The poor mother sat by the feeble light of a candle, the wick burned nearly down to the bottle which served for a candlestick. She was sewing on a coarse garment that she wanted to finish, in order to buy bread for the children with the few pennies she would get for it.

All that any of them had eaten that day was some candy that Janet had slyly put in their mouths, not letting them know where she kept it. Janet went to her mother, the poor, tired, sick woman, and, bidding her open her mouth, she fed her with sweet chocolate and brought her a drink of water.

Then she sat down by the suffering woman, and hugged her poor cold feet to her heart, trying to warm them. In a low voice, so as not to waken the sleeping children, she gave her mother a description of the beautiful tree, and how the Bishop had given her the stockings himself.

“I take them off and hide them when I get home,” she said, “so father will not sell them; and the candy I hid last night under my pile of straw—that’s how I had these good chocolates for you now.”

And then she repeated again to her mother the words of the good Bishop, “Remember, keep yourself pure and clean to the end of your life.”

The mother swallowed hard, as though her throat hurt her, and she became deadly pale.

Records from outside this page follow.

(** C3. Reading a file.  From right books (with safe slots that have what is on flash where they
    need not be written, and no deleted file left), [yaffs_ReadDataFromFile] reads all the [m]
    bytes that were asked for and keeps the books.  They are the bytes of the file at that
    place, from the slots or from flash, zeros in the holes, and the rest of the buffer is as it
    was; no byte and no size of any file changes.  The one exception is that a slot had to be
    emptied for the read and no page was left to write it to: the same read that stops there
    does not get to its end.  All this is shown of the careful collection, which gives up where
    a page in use cannot be copied; with the collection of the code the read is the same one,
    unless a collection has to drop a page. *)
Theorem ReadDataFromFile_bytes s a o f buffer off m
    (Hbooks : books cfg none_deleted 0 s) (Hco : coherent cfg s)
    (Hf : is_file s a o f) (Hnum : 0 <= objId o < 2 ^ 18) (Hrange : in_range cfg off m)
    (Hbuf : m <= Z.of_nat (length buffer)) :
  wp (yaffs_ReadDataFromFile cfg (careful_write cfg) a buffer off m) (fun r s' =>
    books cfg none_deleted 0 s' /\ same_files cfg s s' /\ fst r = m /\
    ((snd r = file_bytes s a off m ++ drop (Z.to_nat m) buffer /\ coherent cfg s' /\ reads_same cfg s s') \/
     yaffs_ReadDataFromFile cfg (strict_write (careful_write cfg)) a buffer off m s = None)) s /\
  (is_Some (yaffs_ReadDataFromFile cfg (lossless_write cfg) a buffer off m s) ->
   yaffs_ReadDataFromFile cfg (gc_write cfg) a buffer off m s = yaffs_ReadDataFromFile cfg (careful_write cfg) a buffer off m s).
Proof.
  split; [|apply runs_same; apply Read_runs; [apply lossless_gc|apply lossless_careful]].
  eapply wp_mono; [apply both_runs; [apply Read_runs, strict_writes| |]|].
  - by apply (Read_run cfg Hdev Haddr true _ none_deleted (fw := careful_writer cfg Hdev Hsize) 0 s a o f).
  - by apply (Read_run cfg Hdev Haddr false _ none_deleted (fw := careful_strict cfg Hdev Hsize) 0 s a o f).
  - intros r s' [(H1 & H2 & H3 & _) Hb]. split; [done|]. split; [apply H2|]. split; [done|].
    destruct Hb as [(_ & Hk & _ & Hr)|Hn]; [left|by right].
    destruct (st_reads _ _ _ _ _ Hk eq_refl Hco). split; [by apply Hr|done].
Qed.
Lemma shr_fexp_nonneg (prec emax m e : Z) (l : location) :
  (0 <= m)%Z -> (0 <= shr_m (shr_fexp prec emax m e l).1)%Z.
Proof.
  intros Hm. unfold shr_fexp, shr.
  assert (H0 : (0 <= shr_m (shr_record_of_loc m l))%Z)
    by (destruct l as [|[]]; exact Hm).
  destruct (fexp prec emax (Zdigits2 m + e) - e)%Z as [|p|p]; cbn [fst];
    try exact H0.
  apply (iter_pos_invariant (fun mrs => (0 <= shr_m mrs)%Z));
    [apply shr_1_nonneg | exact H0].
Qed.

Lemma round_nearest_even_nonneg (m : Z) (l : location) :
  (0 <= m)%Z -> (0 <= round_nearest_even m l)%Z.
Proof.
  intros Hm. destruct l as [|[]]; cbn; try exact Hm;
    [destruct (Z.even m)|]; lia.
Qed.

Lemma binary_round_aux_sign (prec emax : Z) (sx : bool) (mx ex : Z)
    (lx : location) :
  (0 <= mx)%Z ->
  match binary_round_aux prec emax sx mx ex lx with
  | S754_zero s | S754_infinity s | S754_finite s _ _ => s = sx
  | S754_nan => False
  end.
Proof.
  intros Hm. unfold binary_round_aux.
  pose proof (shr_fexp_nonneg prec emax mx ex lx Hm) as H1.
  destruct (shr_fexp prec emax mx ex lx) as [mrs' e']. cbn [fst] in H1.
  pose proof (shr_fexp_nonneg prec emax _ e' loc_Exact
                (round_nearest_even_nonneg _ (loc_of_shr_record mrs') H1)) as H2.
  destruct (shr_fexp prec emax (round_nearest_even _ _) e' loc_Exact)
    as [mrs'' e''].
  cbn [fst] in H2.
  destruct (shr_m mrs'') as [|m|m]; [reflexivity| |lia].
  destruct (e'' <=? emax - prec)%Z; reflexivity.
Qed.

Lemma SFdiv_core_nonneg (prec emax : Z) (m1 m2 : positive) (e1 e2 : Z) :
  (0 <= (SFdiv_core_binary prec emax (Zpos m1) e1 (Zpos m2) e2).1.1)%Z.
Proof.
  unfold SFdiv_core_binary.
  set (s := (_ - _ - Z.min _ _)%Z).
  set (m' := match s with
             | Zpos _ => Z.shiftl (Zpos m1) s
             | Z0 => Zpos m1
             | Zneg _ => 0%Z
             end).
  assert (Hm' : (0 <= m')%Z).
  { unfold m'. destruct s; try lia. apply Z.shiftl_nonneg. lia. }
  pose proof (Z.div_pos m' (Zpos m2) Hm' eq_refl) as Hq.
  unfold Z.div in Hq. destruct (Z.div_eucl m' (Zpos m2)) as [q r]. exact Hq.
Qed.

Lemma lit_nonneg (q : Q) : (0 <= q)%Q -> fnonneg (lit q) = true.
Proof.
  intros Hq. unfold lit. unfold Qle in Hq. cbn in Hq.
  destruct (Qnum q) as [|n|n]; [reflexivity| |lia].
  unfold SFdiv.
  pose proof (SFdiv_core_nonneg 53 1024 n (Qden q) 0 0) as Hcore.
  destruct (SFdiv_core_binary 53 1024 (Zpos n) 0 (Zpos (Qden q)) 0)
    as [[mz ez] lz].
  cbn [fst] in Hcore.
  pose proof (binary_round_aux_sign 53 1024 (xorb false false) mz ez lz Hcore)
    as H.
  destruct (binary_round_aux 53 1024 (xorb false false) mz ez lz)
    as [s|s| |s m e]; try contradiction; subst s; reflexivity.
Qed.

Lemma amount_of_decimal (q : Q) : (0 <= q)%Q -> amount_ok (Ok (lit q)).
Proof.
  intros Hq. split; [exact (lit_nonneg q Hq)|].
  exists q. split; [exact Hq | reflexivity].
Qed.

Lemma clean_chars (word : string) : str_all digit_or_point (clean word) = true.
Proof.
  unfold clean, remove. induction word as [|c word IH]; [reflexivity|].
  cbn [str_keep].
  destruct (chr_isdigit c || Ascii.eqb c "." || Ascii.eqb c ",") eqn:E1;
    [|exact IH].
  cbn [str_keep]. destruct (Ascii.eqb c ",") eqn:E2; cbn [negb]; [exact IH|].
  cbn [str_all]. rewrite IH. unfold digit_or_point.
  rewrite orb_false_r in E1. rewrite E1. reflexivity.
Qed.

Lemma str_all_lstrip (P space : ascii -> bool) (s : string) :
  str_all P s = true -> str_all P (lstrip_with space s) = true.
Proof.
  induction s as [|c s IH]; [reflexivity|].
  cbn [lstrip_with]. destruct (space c); [|intros H; exact H].
  cbn [str_all]. intros H. apply andb_true_iff in H as [_ H]. exact (IH H).
Qed.

Lemma str_all_rev (P : ascii -> bool) (s acc : string) :
  str_all P acc = true -> str_all P s = true -> str_all P (str_rev acc s) = true.
Proof.
  revert acc. induction s as [|c s IH]; intros acc Hacc Hs; [exact Hacc|].
  cbn [str_rev]. cbn [str_all] in Hs. apply andb_true_iff in Hs as [Hc Hs].
  apply IH; [|exact Hs]. cbn [str_all]. rewrite Hc, Hacc. reflexivity.
Qed.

“Oh, mother!” said the child, “the Bishop has made me feel so happy—and even this old garret looks better than it did, because I am so happy.”

The mother said: “I feel peaceful and happy too while I listen to you. You make my thoughts go back to when I was a little girl. I remember a hymn I used to sing in Sunday-school.” And in a broken way, gasping for breath, she repeated the last two lines:

“Cover my—defenceless head

With the shadow—of—Thy wing.”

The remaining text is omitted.